In the 21st century, adenovirus (Ad) ocular infections remain a significant worldwide problem for which there are no antiviral treatment options. One long term objective is to develop an effective topical antiviral to treat adenoviral ocular infections. In this competing renewal, we will evaluate several promising antivirals (ddC, NCT, CPE-C) in vitro and in our rabbit ocular model and determine the best candidate for clinical development. The issue of emerging resistance to candidate antivirals will be addressed and the possibility of clinically-significant cross resistance among antivirals will be assessed following the determination of their respective molecular mechanisn(s) of inhibitory action.

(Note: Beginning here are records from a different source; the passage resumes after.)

Lemma unquote_esc_rune r x :
  is_rune r = true → unquote (esc_rune r +:+ x) = r +:+ unquote x.
Proof.
  intros Hr. destruct r as [|c [|c2 r]]; [done| |]; [by apply unquote_esc_byte|].
  unfold esc_rune. case_decide as H1.
  { rewrite H1. by apply (unquote_hex _ _ _ _ _ _ 0x2028). }
  case_decide as H2.
  { rewrite H2. by apply (unquote_hex _ _ _ _ _ _ 0x2029). }
  by apply unquote_rune.
Qed.

(** Decoding an encoded string gives the string, its invalid bytes replaced. *)
Lemma unquote_esc_body s : unquote (esc_body s) = utf8_coerce s.
Proof.
  induction s as [|r s Hr IH|c s Hbad IH] using utf8_ind; [done| |].
  - rewrite esc_body_rune, unquote_esc_rune, IH by done.
    unfold utf8_coerce. by rewrite utf8_fold_rune.
  - unfold esc_body, utf8_coerce. rewrite !Hbad. fold esc_body utf8_coerce.
    change (unquote ("\ufffd" +:+ esc_body s)) with (encode_rune 0xfffd +:+ unquote (esc_body s)).
    by rewrite IH.
Qed.

(** ** What the parser returns is well formed *)

Lemma parse_wf n :
  (∀ d s v r, parse_value n d s = POk v r → json_wf d v = true) ∧
  (∀ d s l r, parse_members n d s = POk l r →
     forallb (λ kv, utf8_valid kv.1 && json_wf d kv.2) l = true) ∧
  (∀ d s l r, parse_elements n d s = POk l r → forallb (json_wf d) l = true).
Proof.
  induction n as [|n (IHv & IHm & IHe)]; [done|]. split; [|split].
  - intros d s v rest. cbn [parse_value]. destruct (skip_ws s) as [|c r]; [done|].
    destruct (is_c 123 c); [|destruct (is_c 91 c); [|destruct (is_c 34 c);
      [|destruct (is_c 116 c); [|destruct (is_c 102 c); [|destruct (is_c 110 c)]]]]].
    + destruct (Z.leb_spec maxNestingDepth d) as [|Hd]; [done|].
      apply Z.ltb_lt in Hd. destruct (skip_ws r) as [|e r']; [done|].
      destruct (is_c 125 e); [intros [= <- _]; simpl; by rewrite Hd|].
      destruct (parse_members n (d + 1) r) as [l r1| |] eqn:E; try done.
      intros [= <- _]. cbn [json_wf]. rewrite Hd. by eapply IHm.
    + destruct (Z.leb_spec maxNestingDepth d) as [|Hd]; [done|].
      apply Z.ltb_lt in Hd. destruct (skip_ws r) as [|e r']; [done|].
      destruct (is_c 93 e); [intros [= <- _]; simpl; by rewrite Hd|].
      destruct (parse_elements n (d + 1) r) as [l r1| |] eqn:E; try done.
      intros [= <- _]. cbn [json_wf]. rewrite Hd. by eapply IHe.
    + destruct (lex_string LNorm r) as [[raw r1]|]; [|done]. intros [= <- _]. apply unquote_valid.
    + unfold parse_literal. destruct (String.prefix _ _); [|done]. by intros [= <- _].
    + unfold parse_literal. destruct (String.prefix _ _); [|done]. by intros [= <- _].
    + unfold parse_literal. destruct (String.prefix _ _); [|done]. by intros [= <- _].
    + destruct (lex_number (String c r)) as [[lit r1]|] eqn:E; [|done].
      intros [= <- _]. by apply lex_number_inv in E as [_ ?].
  - intros d s l rest. cbn [parse_members]. destruct (skip_ws s) as [|q r]; [done|].
    destruct (is_c 34 q); [|done]. destruct (lex_string LNorm r) as [[raw r1]|]; [|done].
    destruct (skip_ws r1) as [|col r2]; [done|]. destruct (is_c 58 col); [|done].
    destruct (parse_value n d r2) as [v r3| |] eqn:Ev; try done. apply IHv in Ev.
    destruct (skip_ws r3) as [|e r4]; [done|]. destruct (is_c 44 e).
    + destruct (parse_members n d r4) as [l' r5| |] eqn:Em; try done. apply IHm in Em.
      intros [= <- _]. cbn [forallb fst snd]. by rewrite unquote_valid, Ev, Em.
    + destruct (is_c 125 e); [|done]. intros [= <- _]. cbn [forallb fst snd].
      by rewrite unquote_valid, Ev.
  - intros d s l rest. cbn [parse_elements].
    destruct (parse_value n d s) as [v r3| |] eqn:Ev; try done. apply IHv in Ev.
    destruct (skip_ws r3) as [|e r4]; [done|]. destruct (is_c 44 e).
    + destruct (parse_elements n d r4) as [l' r5| |] eqn:Em; try done. apply IHe in Em.
      intros [= <- _]. cbn [forallb]. by rewrite Ev, Em.
    + destruct (is_c 93 e); [|done]. intros [= <- _]. cbn [forallb]. by rewrite Ev.
Qed.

Finally, we will characterize the role of local innate immunity that initially protects the eye from infection by adenovirus. Specifically, we will evaluate the role of defensin-like compounds including alpha and beta defensins, defensin-like chemokines (CXCL 10 and CXCL 11), and cathelicidins. The results of these pathogenesis studies will advance our knowledge of how adenovirus overcomes host defenses to successfully establish eye infections. In summary, the development of an effective antiviral treatment should lessen patient misery, limit epidemics, and reduce economic, educational and other societal losses from absenteeism. Furthermore, a better understanding of antiviral resistance and the innate immune host defenses will enable us to optimize our therapeutic options against this significant ocular pathogen.

National Institute of Health (NIH)
National Eye Institute (NEI)
Research Project (R01)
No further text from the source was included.